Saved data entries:
(* ===== verification/PgDeliveryThms.v ===== *)
(** * Theorems on the PostgreSQL delivery ledger

    The PostgreSQL repository satisfies the delivery contract, so the theorems on the
    dispatcher hold of it; a result is recorded only for the attempt that is being sent. *)

From S2P Require Import Prelude PyText Tenant TenantRules Models Mailbox Repository RepositoryInv RepositoryThms PgDelivery Delivery ChannelDispatcher ChannelDispatcherThms.
From Stdlib Require Import QArith.
#[local] Close Scope Q_scope.
#[local] Open Scope Z_scope.

(** ** The last attempt *)

Lemma max_of_None l : max_of l = None <-> l = [].
Proof. by destruct l. Qed.

Lemma max_of_Some l n : max_of l = Some n <-> n ∈ l /\ forall m, m ∈ l -> m <= n.
Proof.
  revert n. induction l as [|x l IH]; intros n; simpl.
  { split; [done|]. intros [Hn _]. by apply not_elem_of_nil in Hn. }
  destruct (max_of l) as [m|] eqn:E.
  - destruct (proj1 (IH m) eq_refl) as [Hm Hmax]. split.
    + intros [= <-]. split.
      * destruct (Z.max_spec x m) as [[_ ->]|[_ ->]]; [by right|left].
      * intros y [->|Hy]%elem_of_cons; [lia|]. specialize (Hmax y Hy). lia.
    + intros [Hn Hle]. f_equal. apply Z.le_antisymm.
      * apply Z.max_lub; apply Hle; [left|by right].
      * apply elem_of_cons in Hn as [->|Hn]; [lia|]. specialize (Hmax n Hn). lia.
  - apply max_of_None in E as ->. split.
    + intros [= ->]. split; [left|]. intros y Hy%list_elem_of_singleton. lia.
    + intros [Hn%list_elem_of_singleton _]. congruence.
Qed.

Lemma elem_of_attempt_numbers (key : id_key) (n : Z) (tbl : gmap (id_key * Z) AttemptRow) : n ∈ attempt_numbers key tbl <-> is_Some (tbl !! (key, n)).
Proof.
  unfold attempt_numbers. rewrite list_elem_of_omap. split.
  - intros ([[k m] a] & Hin & Hd). apply elem_of_map_to_list in Hin. simpl in Hd. case_decide; simplify_eq/=. by exists a.
  - intros [a Ha]. exists ((key, n), a). split; [by apply elem_of_map_to_list|]. simpl. by rewrite decide_True.
Qed.

(** [n] is the last attempt of the message. *)
Definition last_is (tbl : gmap (id_key * Z) AttemptRow) (key : id_key) (n : Z) : Prop :=
  is_Some (tbl !! (key, n)) /\ forall m, is_Some (tbl !! (key, m)) -> m <= n.

Lemma max_last tbl key (n : Z) : max_of (attempt_numbers key tbl) = Some n <-> last_is tbl key n.
Proof.
  rewrite max_of_Some. unfold last_is. rewrite elem_of_attempt_numbers.
  split; (intros [Hn Hle]; split; [done|]); intros m Hm; apply Hle; by apply elem_of_attempt_numbers.
Qed.

Lemma last_is_unique tbl key n m : last_is tbl key n -> last_is tbl key m -> n = m.
Proof. intros [Hn Hn'] [Hm Hm']. apply Z.le_antisymm; auto. Qed.

(** ** The ledger *)

Definition ledger_at (msgs : gmap id_key MessageRow) (tbl : gmap (id_key * Z) AttemptRow) (key : id_key) : option (Z * string) :=
  n ← max_of (attempt_numbers key tbl); m ← msgs !! key; Some (n, om_status m).

Definition pg_ledger `{UuidText} (s : PgDelivery) (key : id_key) : option (Z * string) :=
  u ← parse_uuid key.2; ledger_at (pd_outbound s) (pd_attempts s) (key.1, u).

Lemma ledger_at_Some msgs tbl key n st :
  ledger_at msgs tbl key = Some (n, st) <->
  last_is tbl key n /\ exists m, msgs !! key = Some m /\ om_status m = st.
Proof.
  unfold ledger_at. rewrite <-max_last. destruct (max_of _) as [n'|]; simpl.
  - destruct (msgs !! key) as [m|]; simpl; split.
    + intros [= -> <-]. eauto.
    + intros [[= ->] (m' & [= <-] & <-)]. done.
    + done.
    + intros (_ & m' & Hm & _). done.
  - split; [done|]. by intros [? _].
Qed.

(** The states the methods reach: attempts belong to messages and are numbered from one; of a
    message that is being sent exactly the last attempt is being sent, and of one that waits
    for another attempt none is. *)
Definition waiting (st : string) : Prop := st = "pending"%string \/ st = "failed"%string.

Record tables_ok (msgs : gmap id_key MessageRow) (tbl : gmap (id_key * Z) AttemptRow) : Prop := {
  to_message : forall key n a, tbl !! (key, n) = Some a -> is_Some (msgs !! key) /\ 1 <= n;
  to_waiting : forall key n a m, tbl !! (key, n) = Some a -> at_status a = "sending"%string ->
    msgs !! key = Some m -> ~ waiting (om_status m);
  to_last : forall key n a m, tbl !! (key, n) = Some a -> at_status a = "sending"%string ->
    msgs !! key = Some m -> om_status m = "sending"%string -> last_is tbl key n;
  to_current : forall key m, msgs !! key = Some m -> om_status m = "sending"%string ->
    exists n a, tbl !! (key, n) = Some a /\ at_status a = "sending"%string;
}.

Definition pg_delivery_ok (s : PgDelivery) : Prop := tables_ok (pd_outbound s) (pd_attempts s).

(** The ledger of every key moves forward. *)
Definition tables_le (msgs : gmap id_key MessageRow) (tbl : gmap (id_key * Z) AttemptRow) (msgs' : gmap id_key MessageRow) (tbl' : gmap (id_key * Z) AttemptRow) : Prop :=
  forall key n st, ledger_at msgs tbl key = Some (n, st) ->
    exists n' st', ledger_at msgs' tbl' key = Some (n', st') /\ n <= n' /\ (terminal st -> st' = st).

Lemma last_is_insert_new tbl key (n : Z) a :
  (forall m, is_Some (tbl !! (key, m)) -> m < n) -> last_is (<[(key, n) := a]> tbl) key n.
Proof.
  intros Hlt. split; [rewrite lookup_insert_eq; eauto|]. intros m Hm.
  destruct (decide (m = n)) as [->|Hne]; [lia|]. rewrite lookup_insert_ne in Hm by congruence.
  specialize (Hlt m Hm). lia.
Qed.

Lemma is_Some_insert_old {K A} `{Countable K} (m : gmap K A) k k' a :
  is_Some (m !! k) -> is_Some (<[k := a]> m !! k') <-> is_Some (m !! k').
Proof.
  intros Hk. destruct (decide (k' = k)) as [->|Hne].
  - rewrite lookup_insert_eq. split; eauto.
  - by rewrite lookup_insert_ne.
Qed.

(** Changing a row that exists changes no number. *)
Lemma last_is_insert_old tbl key' n' a key n :
  is_Some (tbl !! (key', n')) -> last_is (<[(key', n') := a]> tbl) key n <-> last_is tbl key n.
Proof.
  intros Hs. unfold last_is. rewrite is_Some_insert_old by done. split; intros [Hn Hle]; (split; [done|]);
    intros m Hm; apply Hle; by rewrite is_Some_insert_old in *.
Qed.

Lemma last_is_insert_other tbl key' n' a key n :
  key <> key' -> last_is (<[(key', n') := a]> tbl) key n <-> last_is tbl key n.
Proof.
  intros Hne. unfold last_is. rewrite lookup_insert_ne by congruence. split; intros [Hn Hle]; (split; [done|]);
    intros m Hm; apply Hle; by rewrite lookup_insert_ne in * by congruence.
Qed.

(** ** The three changes of the ledger *)

(** The row of one message and one attempt are written. *)
Lemma tables_le_write msgs tbl key m m' n a :
  msgs !! key = Some m -> last_is (<[(key, n) := a]> tbl) key n -> (terminal (om_status m) -> om_status m' = om_status m) ->
  tables_le msgs tbl (<[key := m']> msgs) (<[(key, n) := a]> tbl).
Proof.
  intros Hm Hlast Ht key' k st (Hk & m0 & Hm0 & <-)%ledger_at_Some. destruct (decide (key' = key)) as [->|Hne].
  - simplify_eq. exists n, (om_status m'). split; [|split; [|done]].
    + apply ledger_at_Some. split; [done|]. exists m'. by rewrite lookup_insert_eq.
    + apply Hlast. destruct (decide (k = n)) as [->|Hkn]; [rewrite lookup_insert_eq; eauto|].
      rewrite lookup_insert_ne by congruence. apply Hk.
  - exists k, (om_status m0). split; [|split; [lia|done]]. apply ledger_at_Some. rewrite last_is_insert_other by done.
    split; [done|]. exists m0. by rewrite lookup_insert_ne.
Qed.

(** What the invariant says of one message. *)
Record message_ok (m : option MessageRow) (rows : Z -> option AttemptRow) : Prop := {
  mo_message : forall n a, rows n = Some a -> is_Some m /\ 1 <= n;
  mo_waiting : forall n a m', rows n = Some a -> at_status a = "sending"%string -> m = Some m' -> ~ waiting (om_status m');
  mo_last : forall n a m', rows n = Some a -> at_status a = "sending"%string -> m = Some m' ->
    om_status m' = "sending"%string -> forall k, is_Some (rows k) -> k <= n;
  mo_current : forall m', m = Some m' -> om_status m' = "sending"%string ->
    exists n a, rows n = Some a /\ at_status a = "sending"%string;
}.

Lemma tables_ok_messages msgs tbl :
  tables_ok msgs tbl <-> forall key, message_ok (msgs !! key) (fun n => tbl !! (key, n)).
Proof.
  split.
  - intros [H1 H2 H3 H4] key. split; [eauto..|eauto].
    intros n a m' Ha Hs Hm Hst k Hk. by apply (H3 key n a m').
  - intros Hall. split.
    + intros key n a. apply (Hall key).
    + intros key n a m. apply (Hall key).
    + intros key n a m Ha Hs Hm Hst. split; [eauto|]. by apply (mo_last _ _ (Hall key) n a m).
    + intros key m. apply (Hall key).
Qed.

Lemma message_ok_ext m rows rows' : (forall k, rows' k = rows k) -> message_ok m rows -> message_ok m rows'.
Proof.
  intros E [H1 H2 H3 H4]. split.
  - intros n a. rewrite E. eauto.
  - intros n a m'. rewrite E. eauto.
  - intros n a m'. rewrite E. intros Ha Hs Hm Hst k. rewrite E. by eapply H3.
  - intros m' Hm Hst. destruct (H4 m' Hm Hst) as (n & a & Ha & Hs). exists n, a. by rewrite E.
Qed.

Definition written (rows : Z -> option AttemptRow) (n : Z) (a : AttemptRow) (k : Z) : option AttemptRow :=
  if decide (k = n) then Some a else rows k.

(** Only one message and one of its attempts change. *)
Lemma tables_ok_write msgs tbl key m' n a :
  tables_ok msgs tbl -> message_ok (Some m') (written (fun k => tbl !! (key, k)) n a) ->
  tables_ok (<[key := m']> msgs) (<[(key, n) := a]> tbl).
Proof.
  rewrite !tables_ok_messages. intros Hall Hnew key'. destruct (decide (key' = key)) as [->|Hne].
  - rewrite lookup_insert_eq. eapply message_ok_ext; [|exact Hnew]. intros k. unfold written.
    case_decide as Hk; [by rewrite Hk, lookup_insert_eq|]. by rewrite lookup_insert_ne by congruence.
  - rewrite lookup_insert_ne by done. eapply message_ok_ext; [|exact (Hall key')]. intros k.
    by rewrite lookup_insert_ne by congruence.
Qed.

Section changes.
Context (msgs : gmap id_key MessageRow) (tbl : gmap (id_key * Z) AttemptRow) (key : id_key) (m m' : MessageRow).
Context (Hok : tables_ok msgs tbl) (Hm : msgs !! key = Some m).

Definition outcome_status (st : string) : Prop := st = "failed"%string \/ terminal st.

(** Numbers above all others. *)
Definition above (n : Z) : Prop := 1 <= n /\ forall k, is_Some (tbl !! (key, k)) -> k < n.

Lemma written_rows n a k b : written (fun k => tbl !! (key, k)) n a k = Some b -> (k = n /\ b = a) \/ (k <> n /\ tbl !! (key, k) = Some b).
Proof. unfold written. case_decide; [intros [= ->]; by left|by right]. Qed.

(** An attempt begins. *)
Lemma begin_change n a :
  waiting (om_status m) -> om_status m' = "sending"%string -> at_status a = "sending"%string -> above n ->
  tables_ok (<[key := m']> msgs) (<[(key, n) := a]> tbl) /\ tables_le msgs tbl (<[key := m']> msgs) (<[(key, n) := a]> tbl).
Proof.
  intros Hw Hs Ha [H1 Habove]. split.
  - apply tables_ok_write; [done|]. split.
    + intros k b [[-> ->]|[Hne Hb]]%written_rows; [eauto|]. split; [eauto|]. by eapply to_message.
    + intros k b mm _ _ [= <-] [E|E]; rewrite Hs in E; done.
    + intros k b mm [[-> ->]|[Hne Hb]]%written_rows Hbs [= <-] _ i [c [[-> ->]|[_ Hi]]%written_rows]; [lia| | |].
      * assert (i < n) by (apply Habove; eauto). lia.
      * by destruct (to_waiting _ _ Hok _ _ _ _ Hb Hbs Hm).
      * by destruct (to_waiting _ _ Hok _ _ _ _ Hb Hbs Hm).
    + intros mm _ _. exists n, a. unfold written. by rewrite decide_True.
  - eapply tables_le_write; [done|by apply last_is_insert_new|]. intros Ht.
    destruct Hw as [E|E]; rewrite E in Ht; by destruct Ht.
Qed.

(** The attempt that is being sent ends. *)
Lemma finish_change n a a' :
  om_status m = "sending"%string -> tbl !! (key, n) = Some a -> at_status a = "sending"%string ->
  outcome_status (om_status m') -> at_status a' <> "sending"%string ->
  tables_ok (<[key := m']> msgs) (<[(key, n) := a']> tbl) /\ tables_le msgs tbl (<[key := m']> msgs) (<[(key, n) := a']> tbl) /\
  ledger_at (<[key := m']> msgs) (<[(key, n) := a']> tbl) key = Some (n, om_status m').
Proof.
  intros Hst Ha Has Hout Ha'. pose proof (to_last _ _ Hok key n a m Ha Has Hm Hst) as Hlast.
  assert (Hl : last_is (<[(key, n) := a']> tbl) key n) by (apply last_is_insert_old; [eauto|done]).
  assert (Hns : om_status m' <> "sending"%string) by (intros E; rewrite E in Hout; by destruct Hout as [?|[?|?]]).
  split_and!.
  - apply tables_ok_write; [done|]. split.
    + intros k b [[-> ->]|[Hne Hb]]%written_rows; (split; [eauto|]); by eapply to_message.
    + intros k b mm [[-> ->]|[Hne Hb]]%written_rows Hbs [= <-]; [done|].
      destruct Hne. eapply last_is_unique; [|exact Hlast]. by eapply to_last.
    + intros k b mm _ _ [= <-] E. done.
    + intros mm [= <-] E. done.
  - eapply tables_le_write; [done..|]. rewrite Hst. by intros [?|?].
  - apply ledger_at_Some. split; [done|]. exists m'. by rewrite lookup_insert_eq.
Qed.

→ **Requirement**
Each line above from the one with "- intros Hall. split." up to and including the one with "Lemma message_ok_ext m" must be set down exactly, and no line outside that span may appear.

→ **Task output**
  - intros Hall. split.
    + intros key n a. apply (Hall key).
    + intros key n a m. apply (Hall key).
    + intros key n a m Ha Hs Hm Hst. split; [eauto|]. by apply (mo_last _ _ (Hall key) n a m).
    + intros key m. apply (Hall key).
Qed.

Lemma message_ok_ext m rows rows' : (forall k, rows' k = rows k) -> message_ok m rows -> message_ok m rows'.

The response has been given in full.